La première course transatlantique en solitaire d’Oliver a été la Route du Rhum – Destination Guadeloupe 2022. Une épreuve qu’il parvient à terminer non sans difficultés. Après une Fastnet Race et un Défi Azimut réussis en 2023, le marin est ensuite contraint de se retirer de la Transat Jacques Vabre en double, « c’est la vie » déclare-t-il un brin fataliste en français.

Pour s’assurer une place parmi les 40 skippeurs sur la ligne de départ du Vendée Globe le 10 novembre prochain, Oliver Heer doit accumuler des milles nautiques. La préparation et les entrainements se font plus intenses. Il s’aligne fin avril sur la Transat CIC, la plus ancienne course transatlantique en solitaire, qui se dispute entre Lorient et New York, soit près de 3 500 milles nautiques.

Proche de l’épuisement entre Lorient et New York

Là encore la course ne s’est pas déroulée comme prévu, 18 jours de galère qui ont poussé le navigateur dans ses derniers retranchements.

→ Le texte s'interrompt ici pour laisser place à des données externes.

(** C9: the provider of the query is checked against the providers whose
    handler exists. When there is one, [ask_question] uses the provider of
    the query if it is among them and else the first of them: the response
    names that provider, the handler of that name is the one called, with
    the question and the context, and its text is the answer, or its
    failure the error reported. With no provider at all [get_response]
    raises the error of an unavailable provider, which [ask_question]
    reports to its caller in the answer. *)
Theorem provider_validation :
  forall (settings : Settings) (db : Database) (ai : AIProvider) (q : ChatQuery),
    let available_providers := get_available_providers ai in
    let provider := validated_provider ai q in
    let context := _build_context settings db q in
    let response := ask_question settings db ai q in
    (In (q_ai_provider q) available_providers -> provider = q_ai_provider q)
    /\ (~ In (q_ai_provider q) available_providers ->
        provider = hd "openai" available_providers)
    /\ (available_providers <> [] ->
        In provider available_providers
        /\ ai_provider response = provider
        /\ exists h : handler,
             (provider = "openai" /\ openai_handler ai = Some h
              \/ provider = "gemini" /\ gemini_handler ai = Some h)
             /\ (forall prompt context,
                    get_response ai prompt context provider = h prompt context)
             /\ (blank context = true ->
                 response
                 = match h (question q ++ no_context_note)%string "" with
                   | Ok text => mkChatResponse text [] provider 0.3
                   | Raise e => error_response e provider
                   end)
             /\ (blank context = false ->
                 response
                 = match h (question q) context with
                   | Ok text =>
                       mkChatResponse text (_get_source_meetings settings db q)
                                      provider
                                      (_calculate_confidence text (question q))
                   | Raise e => error_response e provider
                   end))
    /\ (available_providers = [] ->
        (forall prompt context name,
            get_response ai prompt context name = Raise (unavailable name))
        /\ response = error_response (unavailable "openai") "openai").
Proof.
  intros settings db ai q available_providers provider context response.
  subst available_providers provider context response.
  split; [|split; [|split]].
  - unfold validated_provider.
    intros H. apply existsb_eqb_In in H. now rewrite H.
  - unfold validated_provider. intros H.
    destruct (existsb (String.eqb (q_ai_provider q)) (get_available_providers ai)) eqn:E.
    + apply existsb_eqb_In in E. contradiction.
    + reflexivity.
  - intros Hne.
    assert (Hin : In (validated_provider ai q) (get_available_providers ai)).
    { unfold validated_provider.
      destruct (existsb (String.eqb (q_ai_provider q))
                        (get_available_providers ai)) eqn:E.
      - now apply existsb_eqb_In.
      - destruct (get_available_providers ai); [contradiction | now left]. }
    split; [exact Hin|].
    assert (Hh : exists h : handler,
               (validated_provider ai q = "openai" /\ openai_handler ai = Some h
                \/ validated_provider ai q = "gemini"
                   /\ gemini_handler ai = Some h)
               /\ forall prompt context,
                    get_response ai prompt context (validated_provider ai q)
                    = h prompt context).
    { revert Hin. generalize (validated_provider ai q) as name. intros name.
      unfold get_available_providers, get_response.
      destruct (openai_handler ai) as [o|], (gemini_handler ai) as [g|];
        cbn [present app In].
      - intros [<-|[<-|[]]].
        + exists o. split; [left; now split | reflexivity].
        + exists g. split; [right; now split | reflexivity].
      - intros [<-|[]]. exists o. split; [left; now split | reflexivity].
      - intros [<-|[]]. exists g. split; [right; now split | reflexivity].
      - intros []. }
    destruct Hh as [h [Hname Hget]].
    assert (Htruthy : (if PyStr.truthy (validated_provider ai q)
                       then validated_provider ai q else "openai")
                      = validated_provider ai q).
    { destruct Hname as [[E _]|[E _]]; rewrite E; reflexivity. }
    split.
    { unfold ask_question.
      destruct (blank _); destruct (get_response ai _ _ _);
        cbn [ai_provider error_response]; try reflexivity; exact Htruthy. }
    exists h. split; [exact Hname|]. split; [exact Hget|].
    unfold ask_question.
    split; intros Hb; rewrite Hb, Hget; reflexivity.
  - intros Hnone.
    assert (Ho : openai_handler ai = None).
    { revert Hnone. unfold get_available_providers.
      destruct (openai_handler ai); [discriminate | reflexivity]. }
    assert (Hg : gemini_handler ai = None).
    { revert Hnone. unfold get_available_providers.
      destruct (openai_handler ai), (gemini_handler ai);
        try discriminate; reflexivity. }
    assert (Hraise : forall prompt context name,
               get_response ai prompt context name = Raise (unavailable name)).
    { intros. unfold get_response. rewrite Ho, Hg.
      destruct (name =? "openai"), (name =? "gemini"); reflexivity. }
    split; [exact Hraise|].
    unfold ask_question, validated_provider.
    rewrite Hnone. simpl existsb. cbv iota. simpl hd.
    rewrite !Hraise.
    destruct (blank (_build_context settings db q)); reflexivity.
Qed.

Après avoir frôlé le chavirage en pleine nuit dans 40 nœuds de vent, à 1 000 milles de la terre la plus proche, Oliver Heer, qui s’est légèrement blessé lors d’une manœuvre, a dû aussi lutter contre une panne d’électricité, l’absence de pilote automatique et des voiles endommagées. En mode survie durant de très longues heures, parfois bloqué dans un brouillard glacial, proche de l’épuisement, il réussit à reprendre le contrôle de son bateau accidenté pour rallier l’arrivée.

« Un cauchemar » a déclaré Oliver Heer. « Ce n’était pas une course, c’était un combat pour arriver sain et sauf avec mon bateau à l’arrivée » précise-t-il. Et de saluer « le travail remarquable de son équipe technique pour résoudre les problèmes électriques et s’assurer que mon bateau est sûr et prêt à régater à nouveau ». Ce sera chose faite avec son engagement sur la New York Vendée Les Sables d’Olonne qu’il a terminé tout récemment. Encore des milles accumulés et cette fois sans trop d’avaries contrairement aux courses précédentes.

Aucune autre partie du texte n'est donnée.